*** The input Section Begins ***

(* ===== verification/FuseLoop.v ===== *)
(** A mounted file system as a whole: the kernel module with its device, the session of
    the FUSE library that reads requests and writes replies (lib/fuse_session.c,
    fuse_kern_chan.c, fuse_loop.c, fuse_signals.c), and a file system that answers
    them. The processes that use the file system are a script of events. *)

From S2P Require Import Prelude.
From S2P Require Import CString.
From S2P Require Import FuseDir.
From S2P Require Import FuseWire.
From S2P Require Import FuseDevice.
From S2P Require Import FuseLowlevel.
From S2P Require Import FuseWireProps.
From S2P Require Import FuseKernel.

Definition MIN_BUFSIZE : Z := 135168.

(** [bufsize] of the channel that [fuse_kern_chan_new] makes. *)
Definition kern_bufsize : Z :=
  let bufsize := PAGE_SIZE + 4096 in if bufsize <? MIN_BUFSIZE then MIN_BUFSIZE else bufsize.

(** What others do: a process makes a call and waits for the answer, or sends a request
    without waiting; it gets a signal; the connection is aborted; the server gets a
    signal that [exit_handler] handles. *)
Inductive event :=
| Call (uid gid pid : Z) (io : fuse_in * fuse_out) (force : bool)
| Post (uid gid pid : Z) (io : fuse_in * fuse_out) (isreply : bool)
| CallerSignal (u : Z) (fatal : bool)
| AbortConnection
| ExitSignal.

(** [kern] are the limits of the connection, [exited] the field of the session, [buf]
    the buffer of [fuse_session_loop]; [script] is what happens from one read to the
    next. *)
Record world (FS : Type) := World {
  dev : fuse_conn; kern : limits; lib : fuse_ll; fs : FS; exited : bool; buf : bytes;
  script : list (list event) }.
Arguments World {FS}.
Arguments dev {FS}. Arguments kern {FS}. Arguments lib {FS}. Arguments fs {FS}.
Arguments exited {FS}. Arguments buf {FS}. Arguments script {FS}.

Section Loop.
Context {FS : Type}.

Definition set_dev d (w : world FS) := World d (kern w) (lib w) (fs w) (exited w) (buf w) (script w).
Definition set_kern l (w : world FS) := World (dev w) l (lib w) (fs w) (exited w) (buf w) (script w).
Definition set_lib f (w : world FS) := World (dev w) (kern w) f (fs w) (exited w) (buf w) (script w).
Definition set_fs (s : FS) (w : world FS) := World (dev w) (kern w) (lib w) s (exited w) (buf w) (script w).
Definition set_exited b (w : world FS) := World (dev w) (kern w) (lib w) (fs w) b (buf w) (script w).
Definition set_buf b (w : world FS) := World (dev w) (kern w) (lib w) (fs w) (exited w) b (script w).
Definition set_script sc (w : world FS) := World (dev w) (kern w) (lib w) (fs w) (exited w) (buf w) sc.

(** The memory of the library, its buffer size, the operations of the file system, its
    [init], and its answers. *)
Context (alloc_ok : nat -> bool) (op : lowlevel_op -> bool) (op_init : fuse_conn_info -> fuse_conn_info).
Context (answer : ll_call -> M FS ll_reply).

(** * The kernel *)

(** [req->end]: of the requests that are modelled only the first has one. *)
Definition req_end (l : limits) (x : FuseDevice.fuse_req * Z * list bytes) : limits :=
  let '(req, error, args) := x in
  if opcode (in_ req) =? FUSE_INIT then process_init_reply error (init_out (default [] (head args))) l else l.

(** An operation of the device, with [req->end] of the requests that it ends. *)
Definition on_dev {A} (m : M fuse_conn A) : M (world FS) A := fun w =>
  match m (dev w) with
  | Ret (a, d) =>
      Ret (a, set_kern (foldl req_end (kern w) (drop (length (ended (dev w))) (ended d))) (set_dev d w))
  | Exit z => Exit z
  | UB => UB
  | Hang => Hang
  end.

(** [fc->blocked = 0]. *)
Definition unblocked (l : limits) : limits :=
  Limits (l_minor l) (l_max_read l) (l_max_write l) (l_ra_pages l) (l_async_read l) (l_no_lock l)
    (l_conn_init l) (l_conn_error l) false.

(** Of the last unmount. *)
Definition fuse_put_super : M (world FS) unit :=
  _ ← on_dev (modify set_disconnected); modify (fun w => set_kern (unblocked (kern w)) w).

(** * The session *)

Definition fuse_session_exit : M (world FS) unit := modify (set_exited true).
Definition fuse_session_reset : M (world FS) unit := modify (set_exited false).
Definition exit_handler : M (world FS) unit := fuse_session_exit.

(** An event; whether it interrupts a read of the device. *)
Definition happens (e : event) : M (world FS) bool :=
  match e with
  | Call uid gid pid io force => _ ← on_dev (modify (request_send uid gid pid io force)); mret false
  | Post uid gid pid io isreply => _ ← on_dev (modify (request_send_nowait uid gid pid io isreply)); mret false
  | CallerSignal u fatal => _ ← on_dev (request_wait_answer u fatal); mret false
  | AbortConnection => _ ← on_dev (modify fuse_abort_conn); mret false
  | ExitSignal => _ ← exit_handler; mret true
  end.

Fixpoint happen (es : list event) : M (world FS) bool :=
  match es with
  | [] => mret false
  | e :: es => intr ← happens e; intrs ← happen es; mret (intr || intrs)
  end.

(** What happened since the last read. Until the first reply [fuse_get_req] makes all
    callers wait. *)
Definition meanwhile : M (world FS) unit :=
  w ← get;
  if l_blocked (kern w) then mret tt
  else
    match script w with
    | [] => mret tt
    | es :: sc => _ ← modify (set_script sc); _ ← happen es; mret tt
    end.

(** Whether a read returns at once. *)
Definition request_ready (fc : fuse_conn) : bool :=
  negb (connected fc)
  || match pending fc, FuseDevice.interrupts fc with [], [] => false | _, _ => true end.

(** A read of the device waits while there is nothing to read: whether a signal ends
    the wait. When nobody has anything left to do, or can do it, the file system is
    unmounted. *)
Fixpoint request_wait (sc : list (list event)) : M (world FS) bool :=
  w ← get;
  if request_ready (dev w) then _ ← modify (set_script sc); mret false
  else if l_blocked (kern w) then _ ← fuse_put_super; mret false
  else
    match sc with
    | [] => _ ← modify (set_script []); _ ← fuse_put_super; mret false
    | es :: sc =>
        intr ← happen es;
        w ← get;
        if intr && negb (request_ready (dev w)) then _ ← modify (set_script sc); mret true
        else request_wait sc
    end.

(** The system call. *)
Definition read (size : Z) : M (world FS) (Z + bytes) :=
  w ← get;
  intr ← request_wait (script w);
  if intr : bool then mret (inl (- EINTR)) else on_dev (fuse_dev_readv size).

(** The number of bytes in the buffer, 0 at the end of the session, or an error. *)
Fixpoint fuse_kern_chan_receive (fuel : nat) (size : Z) : M (world FS) Z :=
  match fuel with
  | O => hang
  | S fuel =>
      res ← read size;
      _ ← match res with
          | inr m => modify (fun w => set_buf (m ++ drop (length m) (buf w)) w)
          | inl _ => mret tt
          end;
      w ← get;
      if exited w then mret 0
      else
        match res with
        | inl err =>
            if err =? - ENOENT then fuse_kern_chan_receive fuel size
            else if err =? - ENODEV then _ ← fuse_session_exit; mret 0
            else mret err
        | inr m => mret (if strlen m <? sizeof_in_header then - EIO else strlen m)
        end
  end.

Definition fuse_kern_chan_send (b : bytes) : M (world FS) Z :=
  res ← on_dev (fuse_dev_writev b); mret (if res <? 0 then res else 0).

(** ** Processing *)

Fixpoint send_all (bs : list bytes) : M (world FS) unit :=
  match bs with
  | [] => mret tt
  | b :: bs => _ ← fuse_kern_chan_send b; send_all bs
  end.

(** A computation of the library, and the messages that it sends: what the writes return
    is ignored by the library, and by this file system. *)
Definition on_lib {A} (m : M fuse_ll A) : M (world FS) A := fun w =>
  match m (lib w) with
  | Ret (a, f) =>
      (_ ← send_all (drop (length (sent (lib w))) (sent f)); mret a) (set_lib f w)
  | Exit z => Exit z
  | UB => UB
  | Hang => Hang
  end.

(** A computation of the file system. *)
Definition on_fs {A} (m : M FS A) : M (world FS) A := fun w =>
  match m (fs w) with
  | Ret (a, s) => Ret (a, set_fs s w)
  | Exit z => Exit z
  | UB => UB
  | Hang => Hang
  end.

(** The file system answers a call before it returns. *)
Definition serve (req : nat) (call : ll_call) : M (world FS) unit :=
  a ← on_fs (answer call);
  match call with
  | Forget _ _ => on_lib (fuse_reply_none req)
  | _ => _ ← on_lib (fuse_reply (fun _ => 0) req a); mret tt
  end.

Definition fuse_session_process : M (world FS) unit :=
  w ← get;
  call ← on_lib (fuse_ll_process alloc_ok (fun _ => 0) kern_bufsize op op_init (buf w));
  match call with Some (req, call) => serve req call | None => mret tt end.

(** ** The loop *)

(** The last [res]. *)
Fixpoint session_loop (fuel : nat) (res : Z) : M (world FS) Z :=
  match fuel with
  | O => hang
  | S fuel =>
      _ ← meanwhile;
      w ← get;
      if exited w then mret res
      else
        res ← fuse_kern_chan_receive (S fuel) kern_bufsize;
        if res =? - EINTR then session_loop fuel res
        else if res <=? 0 then mret res
        else _ ← fuse_session_process; session_loop fuel res
  end.

(** [malloc] may fail, and leaves anything in the buffer. *)
Definition fuse_session_loop (fuel : nat) (malloc : option bytes) : M (world FS) Z :=
  match malloc with
  | None => mret (- 1)
  | Some b =>
      _ ← modify (set_buf b);
      res ← session_loop fuel 0;
      _ ← fuse_session_reset;
      mret (if res <? 0 then - 1 else 0)
  end.

(** * Mounting *)

(** [fuse_lowlevel_new_common] without options. *)
Definition fuse_lowlevel_new (uid : Z) : fuse_ll :=
  LL false uid false false (ConnInfo 0 0 true 4294967295 4294967295) ∅ 0 0 [] [] [].

(** [fuse_fill_super] sends the first request. *)
Definition fuse_fill_super (max_read : Z) : fuse_conn :=
  let l := new_limits max_read in
  request_send_nowait 0 0 0 (fuse_send_init (l_ra_pages l * PAGE_SIZE)) true new_conn.

Definition mounted (max_read uid : Z) (s : FS) (sc : list (list event)) : world FS :=
  World (fuse_fill_super max_read) (new_limits max_read) (fuse_lowlevel_new uid) s false [] sc.
End Loop.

*** The input Section Ends ***

Problem statement =
Take the lines above from the first through the one containing "(force : bool)" and reproduce them exactly; include nothing else.

Exercise answer =
(* ===== verification/FuseLoop.v ===== *)
(** A mounted file system as a whole: the kernel module with its device, the session of
    the FUSE library that reads requests and writes replies (lib/fuse_session.c,
    fuse_kern_chan.c, fuse_loop.c, fuse_signals.c), and a file system that answers
    them. The processes that use the file system are a script of events. *)

From S2P Require Import Prelude.
From S2P Require Import CString.
From S2P Require Import FuseDir.
From S2P Require Import FuseWire.
From S2P Require Import FuseDevice.
From S2P Require Import FuseLowlevel.
From S2P Require Import FuseWireProps.
From S2P Require Import FuseKernel.

Definition MIN_BUFSIZE : Z := 135168.

(** [bufsize] of the channel that [fuse_kern_chan_new] makes. *)
Definition kern_bufsize : Z :=
  let bufsize := PAGE_SIZE + 4096 in if bufsize <? MIN_BUFSIZE then MIN_BUFSIZE else bufsize.

(** What others do: a process makes a call and waits for the answer, or sends a request
    without waiting; it gets a signal; the connection is aborted; the server gets a
    signal that [exit_handler] handles. *)
Inductive event :=
| Call (uid gid pid : Z) (io : fuse_in * fuse_out) (force : bool)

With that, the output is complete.